(** Row numbers of [vals] by descending value. *)
Definition sort_desc_col (vals : list Q) : list nat :=
  sort (fun i j => Qle_bool (nth j vals 0) (nth i vals 0)) (seq 0 (length vals)).

(** An integer tensor of shape (n, B), as its [n] rows. *)
Definition IndexTensor : Type := list (list nat).

Definition rows_of_columns (n : nat) (cs : list (list nat)) : IndexTensor :=
  map (fun i => map (fun c => nth i c O) cs) (seq 0 n).

(** *** The operations of the tensor backend used by the rule *)

Module torch.

(** [torch.zeros((r, c))] *)
Definition zeros (r c : nat) : Tensor := tabulate r c (fun _ _ => 0).

(** [torch.t] *)
Definition t (T : Tensor) : Tensor :=
  tabulate (ncols T) (nrows T) (fun i j => get T j i).

Definition sign : Tensor -> Tensor := map_tensor Qsign.

Definition abs : Tensor -> Tensor := map_tensor Qabs.

(** [T ** e] for an integer exponent; the rule uses [e = norm - 1 >= 0]. *)
Definition pow (T : Tensor) (e : Z) : Tensor := map_tensor (fun q => q ^ e) T.

Definition mul : Tensor -> Tensor -> result Tensor := zip_tensor Qmult.

Definition sub : Tensor -> Tensor -> result Tensor := zip_tensor Qminus.

(** [torch.matmul] of an (n, m) by an (m, p) tensor *)
Definition matmul (A B : Tensor) : result Tensor :=
  if (ncols A =? nrows B)%nat
  then Ok (tabulate (nrows A) (ncols B)
             (fun i j => Qsum (map (fun d => get A i d * get B d j) (seq 0 (ncols A)))))
  else Err RuntimeError.

(** [torch.sum(T, 1)]: the sum of every row *)
Definition sum (T : Tensor) : list Q :=
  map (fun i => Qsum (map (fun j => get T i j) (seq 0 (ncols T)))) (seq 0 (nrows T)).

(** [torch.max] of all entries; the backend refuses an empty tensor. *)
Definition max (T : Tensor) : result Q :=
  match elements T with
  | [] => Err RuntimeError
  | x :: l => Ok (fold_left Qmax l x)
  end.

(** [torch.true_divide(T, s)] by a scalar *)
Definition true_divide (T : Tensor) (s : Q) : Tensor := map_tensor (fun q => q / s) T.

(** [torch.argsort(T, dim=0)] *)
Definition argsort (T : Tensor) : IndexTensor :=
  rows_of_columns (nrows T)
    (map (fun j => argsort_col (column T j)) (seq 0 (ncols T))).
(** The advertiser check did not fail: every check runs. *)
Lemma web_run_checks_all_run (r1 r2 r3 r4 r5 r6 r7 : CheckResult) :
  answer (app.check_auth base (email a) (password a)
            (member_group_id a)) (net [] login) = inr (r1, tok) ->
  answer (app.check_advertiser base tok (member_group_id a)
            (advertiser_id a)) (net [login] advertiser) = inr r2 ->
  Status_eqb (status r2) FAIL = false ->
  answer (app.check_campaigns base tok (member_group_id a)
            (advertiser_id a)) (net [login; advertiser] campaigns) = inr r3 ->
  answer (app.check_entity_failures base tok (member_group_id a)
            (advertiser_id a))
    (net [login; advertiser; campaigns] entity_failures) = inr r4 ->
  answer (app.check_active_bidders base tok (member_group_id a))
    (net [login; advertiser; campaigns; entity_failures] active_bidders)
  = inr r5 ->
  answer (app.check_attributable_entities base tok
            (member_group_id a))
    (net [login; advertiser; campaigns; entity_failures; active_bidders]
       attributable_entities) = inr r6 ->
  answer (app.check_winning_ads (client_name a) (site_id a)
            (experience_name a))
    (net [login; advertiser; campaigns; entity_failures; active_bidders;
          attributable_entities] auction) = inr r7 ->
  app.run_checks net a
  = (inr [r1; r2; r3; r4; r5; r6; r7],
     {| transport := net;
        calls := [login; advertiser; campaigns; entity_failures;
                  active_bidders; attributable_entities; auction] |}).
Proof.
  intros H1 H2 F2 H3 H4 H5 H6 H7. unfold app.run_checks.
  rewrite (bind_answer _ login _ (new_client net) (r1, tok)
             (web_check_auth_run _ _ _ _) H1).
  cbv beta iota zeta. rewrite tok_some.
  unfold bind at 1.
  rewrite (bind_answer _ advertiser _ (record_call login (new_client net)) r2
             (web_check_advertiser_run _ _ _ _) H2).
  rewrite F2.
  unfold bind at 1.
  rewrite (bind_answer _ campaigns _
             (record_call advertiser (record_call login (new_client net))) r3
             (web_check_campaigns_run _ _ _ _) H3).
  rewrite (bind_answer _ entity_failures _
             (record_call campaigns
                (record_call advertiser (record_call login (new_client net))))
             r4 (web_check_entity_failures_run _ _ _ _) H4).
  unfold ret at 1. cbv beta iota.
  rewrite (bind_answer _ active_bidders _
             (record_call entity_failures
                (record_call campaigns
                   (record_call advertiser
                      (record_call login (new_client net)))))
             r5 (web_check_active_bidders_run _ _ _) H5).
  rewrite (bind_answer _ attributable_entities _
             (record_call active_bidders
                (record_call entity_failures
                   (record_call campaigns
                      (record_call advertiser
                         (record_call login (new_client net))))))
             r6 (web_check_attributable_entities_run _ _ _) H6).
  unfold ret at 1. cbv beta iota.
  rewrite (bind_answer _ auction _
             (record_call attributable_entities
                (record_call active_bidders
                   (record_call entity_failures
                      (record_call campaigns
                         (record_call advertiser
                            (record_call login (new_client net)))))))
             r7 (web_check_winning_ads_run _ _ _) H7).
  reflexivity.
Qed.

End WebPaths.

(** ** The run and the console *)

Lemma completes_as_refl {A : Type} (m : M A) : completes_as m m.
Proof. intros c a c' E. exact E. Qed.

Lemma completes_as_bind {A B : Type} (m m' : M A) (k k' : A -> M B) :
  completes_as m m' -> (forall a, completes_as (k a) (k' a)) ->
  completes_as (bind m k) (bind m' k').
Proof.
  intros Hm Hk c b c'. unfold bind.
  destruct (m c) as [[e | a] c1] eqn:E; [discriminate |].
  rewrite (Hm c a c1 E). apply Hk.
Qed.

Lemma completes_as_if {A : Type} (b : bool) (m1 m1' m2 m2' : M A) :
  completes_as m1 m1' -> completes_as m2 m2' ->
  completes_as (if b then m1 else m2) (if b then m1' else m2').
Proof. destruct b; auto. Qed.

Lemma completes_as_for_each_m {A S : Type} (items : list A)
    (body body' : A -> S -> M S) :
  (forall x acc, completes_as (body x acc) (body' x acc)) ->
  forall acc,
    completes_as (for_each_m items body acc) (for_each_m items body' acc).
Proof.
  intros Hbody. induction items as [| x rest IH]; intros acc; simpl.
  - apply completes_as_refl.
  - apply completes_as_bind; [apply Hbody | exact IH].
Qed.

(** What a console renders, the lenient console renders. *)
Lemma completes_as_render `{RichConsole} (text : string) :
  completes_as (console_render text) (@console_render lenient_console text).
Proof.
  intros c [] c'. unfold console_render. simpl.
  destruct (markup_error text); [discriminate | auto].
Qed.

Ltac completes_steps :=
  repeat first
    [ apply completes_as_render
    | apply completes_as_bind; [| intros ?]
    | apply completes_as_if
    | apply completes_as_for_each_m; intros ? ?
    | match goal with
      | |- completes_as (let (_, _) := ?x in _) _ => destruct x
      end
    | apply completes_as_refl ].

Lemma completes_as_print_result `{RichConsole} (r : CheckResult)
    (use_json : bool) :
  completes_as (koddi_healthcheck.print_result r use_json)
    (@koddi_healthcheck.print_result lenient_console r use_json).
Proof.
  unfold koddi_healthcheck.print_result, console_print. completes_steps.
Qed.

Lemma completes_as_print_check_header `{RichConsole} (number : Z)
    (name : string) (use_json : bool) :
  completes_as (koddi_healthcheck.print_check_header number name use_json)
    (@koddi_healthcheck.print_check_header lenient_console number name
       use_json).
Proof.
  unfold koddi_healthcheck.print_check_header, console_print. completes_steps.
Qed.

Lemma completes_as_print_table `{RichConsole} (table : Table) :
  completes_as (console_print_table table)
    (@console_print_table lenient_console table).
Proof.
  unfold console_print_table. apply completes_as_for_each_m.
  intros [header column] acc. completes_steps.
  destruct x; completes_steps.
Qed.

Lemma completes_as_print_summary `{PyRuntime} `{RichConsole}
    (results : list CheckResult) :
  completes_as (koddi_healthcheck.print_summary results)
    (@koddi_healthcheck.print_summary lenient_console results).
Proof.
  unfold koddi_healthcheck.print_summary, console_rule, console_print.
  destruct (koddi_healthcheck.print_summary_counts results)
    as [[[passes warns] fails] skips].
  repeat first [ apply completes_as_print_table
               | apply completes_as_render
               | apply completes_as_bind; [| intros ?]
               | apply completes_as_refl ].
Qed.

(** A run that returns on some console returns the same on the lenient one:
    the results, the calls and the exit code do not depend on the console. *)
Lemma main_on_any_console `{PyRuntime} `{RichConsole} (net : Transport)
    (a : Args) (out : RunOutput) (c : Client) :
  koddi_healthcheck.main net a = (inr out, c) ->
  lenient_main net a = (inr out, c).
Proof.
  unfold lenient_main, koddi_healthcheck.main.
  match goal with
  | |- ?m _ = _ -> ?m' _ = _ => assert (R : completes_as m m')
  end; [| apply R].
  unfold console_rule, console_print.
  repeat first
    [ apply completes_as_print_result
    | apply completes_as_print_check_header
    | apply completes_as_print_summary
    | apply completes_as_render
    | apply completes_as_bind; [| intros ?]
    | apply completes_as_if
    | apply completes_as_for_each_m; intros ? ?
    | match goal with
      | |- completes_as (let (_, _) := ?x in _) _ => destruct x
      end
    | apply completes_as_refl ].
Qed.

(** With [--json-output] nothing is printed through the console. *)
Lemma main_json_mode `{PyRuntime} `{RichConsole} (net : Transport) (a : Args) :
  use_json a = true -> koddi_healthcheck.main net a = lenient_main net a.
Proof.
  intros Hjson. unfold lenient_main, koddi_healthcheck.main.
  rewrite Hjson. reflexivity.
Qed.

Section ConsoleRaises.
Context `{PyRuntime} `{RichConsole}.

Lemma roc_ret {A : Type} (v : A) : returns_or_console_raises (ret v).
Proof. intros c. left. exists v, c. reflexivity. Qed.

Lemma roc_bind {A B : Type} (m : M A) (k : A -> M B) :
  returns_or_console_raises m ->
  (forall a, returns_or_console_raises (k a)) ->
  returns_or_console_raises (bind m k).
Proof.
  intros Hm Hk c. unfold bind.
  destruct (Hm c) as [(a & c1 & E) | (text & msg & c1 & Ht & E)]; rewrite E.
  - apply Hk.
  - right. exists text, msg, c1. split; [exact Ht | reflexivity].
Qed.

Lemma roc_if {A : Type} (b : bool) (m1 m2 : M A) :
  returns_or_console_raises m1 -> returns_or_console_raises m2 ->
  returns_or_console_raises (if b then m1 else m2).
Proof. destruct b; auto. Qed.

Lemma roc_for_each_m {A S : Type} (items : list A) (body : A -> S -> M S) :
  (forall x acc, returns_or_console_raises (body x acc)) ->
  forall acc, returns_or_console_raises (for_each_m items body acc).
Proof.
  intros Hbody. induction items as [| x rest IH]; intros acc; simpl.
  - apply roc_ret.
  - apply roc_bind; [apply Hbody | exact IH].
Qed.

Lemma roc_render (text : string) :
  returns_or_console_raises (console_render text).
Proof.
  intros c. unfold console_render.
  destruct (markup_error text) as [msg |] eqn:E.
  - right. exists text, msg, c. split; [exact E | reflexivity].
  - left. exists tt, c. reflexivity.
Qed.

(** A check returns: it is one call, and every answer gives a result. *)
Lemma roc_check {A : Type} (P : A -> Prop) (chk : M A) (req : Request) :
  (forall c, chk c = (answer chk (transport c (calls c) req), record_call req c)) ->
  (forall out, exists a, answer chk out = inr a /\ P a) ->
  returns_or_console_raises chk.
Proof.
  intros Hrun Htotal c. left.
  destruct (Htotal (transport c (calls c) req)) as [a [E _]].
  exists a, (record_call req c). rewrite Hrun, E. reflexivity.
Qed.

Ltac roc_steps :=
  repeat first
    [ apply roc_ret
    | apply roc_render
    | apply roc_bind; [| intros ?]
    | apply roc_if
    | apply roc_for_each_m; intros ? ?; cbv beta
    | match goal with
      | |- returns_or_console_raises (let (_, _) := ?x in _) => destruct x
      | |- returns_or_console_raises ((let (_, _) := ?x in _) _) =>
          destruct x
      | |- returns_or_console_raises (match ?x with Str _ => _ | Text _ => _ end)
        => destruct x
      end ].

Lemma roc_print_summary (results : list CheckResult) :
  returns_or_console_raises (koddi_healthcheck.print_summary results).
Proof.
  unfold koddi_healthcheck.print_summary, console_rule, console_print,
    console_print_blank, console_print_table.
  destruct (koddi_healthcheck.print_summary_counts results)
    as [[[passes warns] fails] skips].
  roc_steps.
Qed.

(** A run of the command returns, or ends on what the console raised. *)
Lemma main_returns_or_console_raises (net : Transport) (a : Args) :
  (exists out c, koddi_healthcheck.main net a = (inr out, c))
  \/ (exists text msg c,
        markup_error text = Some msg
        /\ koddi_healthcheck.main net a = (inl (OtherException msg), c)).
Proof.
  unfold koddi_healthcheck.main.
  match goal with
  | |- (exists out c, ?m ?c0 = _) \/ _ =>
      assert (R : returns_or_console_raises m); [| exact (R c0)]
  end.
  unfold koddi_healthcheck.print_result, koddi_healthcheck.print_check_header,
    console_rule, console_print, console_print_blank.
  repeat first
    [ match goal with
      | |- returns_or_console_raises (let (_, _) := ?x in _) => destruct x
      | |- returns_or_console_raises ((let (_, _) := ?x in _) _) =>
          destruct x
      | |- returns_or_console_raises (koddi_healthcheck.print_summary _) =>
          apply roc_print_summary
      | |- returns_or_console_raises (koddi_healthcheck.check_auth _ _ _ _) =>
          apply (roc_check _ _ _ (cli_check_auth_run _ _ _ _)
                   (cli_check_auth_total _ _ _ _))
      | |- returns_or_console_raises
             (koddi_healthcheck.check_advertiser _ _ _ _) =>
          apply (roc_check _ _ _ (cli_check_advertiser_run _ _ _ _)
                   (cli_check_advertiser_total _ _ _ _))
      | |- returns_or_console_raises
             (koddi_healthcheck.check_campaigns _ _ _ _) =>
          apply (roc_check _ _ _ (cli_check_campaigns_run _ _ _ _)
                   (cli_check_campaigns_total _ _ _ _))
      | |- returns_or_console_raises
             (koddi_healthcheck.check_entity_failures _ _ _ _) =>
          apply (roc_check _ _ _ (cli_check_entity_failures_run _ _ _ _)
                   (cli_check_entity_failures_total _ _ _ _))
      | |- returns_or_console_raises
             (koddi_healthcheck.check_active_bidders _ _ _) =>
          apply (roc_check _ _ _ (cli_check_active_bidders_run _ _ _)
                   (cli_check_active_bidders_total _ _ _))
      | |- returns_or_console_raises
             (koddi_healthcheck.check_attributable_entities _ _ _) =>
          apply (roc_check _ _ _ (cli_check_attributable_entities_run _ _ _)
                   (cli_check_attributable_entities_total _ _ _))
      | |- returns_or_console_raises
             (koddi_healthcheck.check_winning_ads _ _ _) =>
          apply (roc_check _ _ _ (cli_check_winning_ads_run _ _ _)
                   (cli_check_winning_ads_total _ _ _))
      end
    | apply roc_bind; [| intros ?]
    | apply roc_if
    | apply roc_ret
    | apply roc_render
    | apply roc_for_each_m; intros ? ?; cbv beta ].
Qed.

End ConsoleRaises.

(** What a run returns, on any console, is what it returns on the lenient
    one; with [--json-output] it does return it. *)
Lemma main_returns_as_lenient `{PyRuntime} `{RichConsole} (net : Transport)
    (a : Args) (out0 : RunOutput) (c0 : Client) :
  lenient_main net a = (inr out0, c0) ->
  (use_json a = true -> koddi_healthcheck.main net a = (inr out0, c0))
  /\ (forall out c,
        koddi_healthcheck.main net a = (inr out, c) -> out = out0 /\ c = c0).
Proof.
  intros Hlenient. split.
  - intros Hjson. rewrite (main_json_mode net a Hjson). exact Hlenient.
  - intros out c Hrun. apply main_on_any_console in Hrun.
    rewrite Hlenient in Hrun. injection Hrun as <- <-. split; reflexivity.
Qed.
(** * Verification of the test-migration codemods

    A shallow embedding of the jscodeshift transforms of this repository:

    - [migrate-sinon-to-node-test.ts], the sandboxed stub/mock migration
      (module [Sinon]);
    - the two [should]-assertion migrations (module [Should]): their import
      handling and a part of their passes.

    The transforms work on the syntax tree that jscodeshift hands them: plain
    JavaScript objects with a [type] field, read with unchecked property
    accesses ([callee.name], [args[0].object], ...).  The embedding keeps that
    view: a node is a JavaScript object, a path is the list of keys that leads
    to it, and reading a property of [undefined] raises. *)

From stdpp Require Import base strings list gmap pretty.
From Stdlib Require Import ZArith Lia.

Open Scope string_scope.

(** ** Outcomes of a transform *)

(** [Throw] is an exception raised by the transform's own code (a [TypeError]
    on a property read, or a builder refusing [undefined]).  [Beyond] marks a run that
    leaves what is embedded: it acts on a path whose node an earlier step of
    the same pass has taken out of the tree, or it meets a tree no parser
    produces (a call without an argument array). *)
Inductive result (A : Type) : Type :=
| Ok (a : A)
| Throw (what : string)
| Beyond (what : string).
Arguments Ok {A} a.
Arguments Throw {A} what.
Arguments Beyond {A} what.

#[global] Instance result_ret : MRet result := fun _ a => Ok a.
#[global] Instance result_bind : MBind result := fun _ _ k m =>
  match m with
  | Ok a => k a
  | Throw e => Throw e
  | Beyond e => Beyond e
  end.
(** C4 (selector matching).  The watch loop reads a service's selector
    from what the converter made of the service, and the converter
    leaves a selector without entries out of the spec ([omitEmpty]).
    In a reachable state, for an [Added] or [Modified] event of a
    service: when the selector has entries, the [targets] edge from
    the service to a cached pod exists after the event exactly when
    every (key, value) pair of the selector is in the pod's label map
    with that very value; when the selector is empty, the event is
    processed without a panic and leaves every relationship as it was,
    so it derives no [targets] edge to any pod.  The listing, on the
    items the client returns, derives no edge at all. *)
Theorem empty_selector_derives_no_edge (st : State) (e : Event)
    (u metadata spec : gmap string Value) (name namespace : string)
    (selector : gmap string string) (r : option GraphNode) :
  reachable st →
  evType e = Added ∨ evType e = Modified →
  resourceType e = "Service" →
  evUnstructured e = Some u →
  u !! "metadata" = Some (VMap metadata) →
  metadata !! "name" = Some (VString name) →
  namespaceOf metadata = Ok namespace →
  u !! "spec" = Some (VMap spec) →
  spec !! "selector" = omitEmpty selector →
  objectToGraphNode (evObject e) = Ok r →
  (selector ≠ ∅ →
   ∀ st' k pod pm pn pns labels,
     handleEvent st e = Ok st' →
     podCache st !! k = Some pod →
     pod !! "metadata" = Some (VMap pm) →
     pm !! "name" = Some (VString pn) →
     pm !! "namespace" = Some (VString pns) →
     labelsOf pm = Ok labels →
     ((mkKey name namespace "Service", mkKey pn pns "Pod", "targets")
        ∈ edgeIds (graph st')
      ↔ ∀ key value, selector !! key = Some value →
                     labels !! key = Some (VString value))) ∧
  (selector = ∅ →
   ∃ st', handleEvent st e = Ok st' ∧
          Relationships (graph st') = Relationships (graph st)) ∧
  (∀ pods replicasets deployments nodes services configmaps st0 st1 listed,
     listAllResources
       (clientCluster pods replicasets deployments nodes services configmaps)
       st0 = Ok (st1, listed) →
     Relationships (graph st1) = Relationships (graph st0)).
Proof.
  intros Hreach Hty Hrt Hu Hm Hn Hns Hs Hsel Ho. split_and!.
  - intros Hne st' k pod pm pn pns labels H Hk Hpm Hpn Hpns Hl.
    rewrite (omitEmpty_entries _ Hne) in Hsel.
    destruct (selectorMatches_strings selector labels) as (b & Hb & Hiff).
    rewrite <- Hiff.
    by apply (service_event_pod_edge st st' e u metadata spec
                (VString <$> selector) name namespace k pod pm pn pns labels b).
  - intros Hempty. rewrite (omitEmpty_empty _ Hempty) in Hsel.
    by apply (service_event_no_selector st e u metadata spec name namespace r).
  - intros pods replicasets deployments nodes services configmaps st0 st1 listed
      Hl.
    by rewrite (listAllResources_client_state _ _ _ _ _ _ _ _ _ Hl).
Qed.

Lemma empty_selector_derives_no_edge_witness :
  ∃ st',
    handleEvent (stateAfter [podEvent Added "p1" p1_x])
      (serviceEvent Added "svc1" (service "svc1" ∅)) = Ok st' ∧
    Relationships (graph st')
    = Relationships (graph (stateAfter [podEvent Added "p1" p1_x])).
Proof.
  assert (reachable (stateAfter [podEvent Added "p1" p1_x])) as Hreach.
  { apply (reachable_run [podEvent Added "p1" p1_x]). vm_compute. reflexivity. }
  destruct (empty_selector_derives_no_edge
              (stateAfter [podEvent Added "p1" p1_x])
              (serviceEvent Added "svc1" (service "svc1" ∅))
              (service "svc1" ∅)
              (<["name" := VString "svc1"]>
               (<["namespace" := VString "default"]>
                {[ "labels" := VMap ∅ ]}))
              ∅ "svc1" "default" ∅
              (Some (mkNode svc1 {[ "type" := "ClusterIP" ]} 1)) Hreach)
    as (_ & Hempty & _); try (vm_compute; reflexivity).
  - left. reflexivity.
  - by apply Hempty.
Defined.
(** * Sales dashboard (app.py): data loader, filters, KPIs and grouped sums

    A shallow embedding of [src/app.py].  The script is a pandas pipeline:
    [load_data] shapes the first sheet of a workbook, the sidebar builds four
    multiselect filters, a boolean mask selects [df_filtrado], and the KPIs
    and the four charts are computed from that frame.

    Conventions of the embedding
    - a cell is a [value]: a present [scalar] (text, number, timestamp) or
      missing ([None] stands for NaN, NaT and None alike);
    - a float64 number is the rational number it denotes ([Q]); the
      float64 sums and quotients, which round, are the operations of a
      [float64] record that the model takes as a parameter;
    - a timestamp is its number of nanoseconds since 1970-01-01, as in
      datetime64[ns];
    - a [DataFrame] is the ordered list of its named columns; rows are
      positions, the index labels are not modelled;
    - a pandas call that can raise returns a [result];
    - frame objects live in a [store], so that the in-place column
      assignments of the script are visible as writes to a location;
    - what the script takes from outside (float64 arithmetic, the text
      parsers of pandas, the sorting routine of numpy, the state of the
      widgets, number formatting) is a variable of Section [Pandas]. *)

From Stdlib Require Import String Ascii List ZArith QArith Qround Bool Arith Lia.
From Stdlib Require Import Permutation Sorted.
Import ListNotations.

Local Open Scope string_scope.
Local Open Scope list_scope.
Local Open Scope nat_scope.

(* ================================================================== *)
(** ** Exceptions *)

Inductive exn : Type :=
| KeyError (name : string)        (* df["name"] on an absent column *)
| DateParseError (text : string)  (* pd.to_datetime, errors="raise" *)
| TypeError.                      (* sorted() over values of unlike kinds *)

Inductive result (A : Type) : Type :=
| Ok (a : A)
| Raise (e : exn).

Arguments Ok {A} a.
Arguments Raise {A} e.

Definition bind {A B : Type} (m : result A) (k : A -> result B) : result B :=
  match m with
  | Ok a => k a
  | Raise e => Raise e
  end.

Notation "x <- m ;; k" := (bind m (fun x => k))
  (at level 61, m at next level, right associativity).

Fixpoint mapM {A B : Type} (f : A -> result B) (l : list A) : result (list B) :=
  match l with
  | [] => Ok []
  | a :: l' => b <- f a ;; bs <- mapM f l' ;; Ok (b :: bs)
  end.

(* ================================================================== *)
(** ** Cells, columns, frames *)

Inductive scalar : Type :=
| Str (s : string)
| Num (q : Q)
| Time (t : Z).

════════

» **Prompt**
Please return all lines from the records that hold the word "services".

» **Response area**
  (∀ pods replicasets deployments nodes services configmaps st0 st1 listed,
       (clientCluster pods replicasets deployments nodes services configmaps)
  - intros pods replicasets deployments nodes services configmaps st0 st1 listed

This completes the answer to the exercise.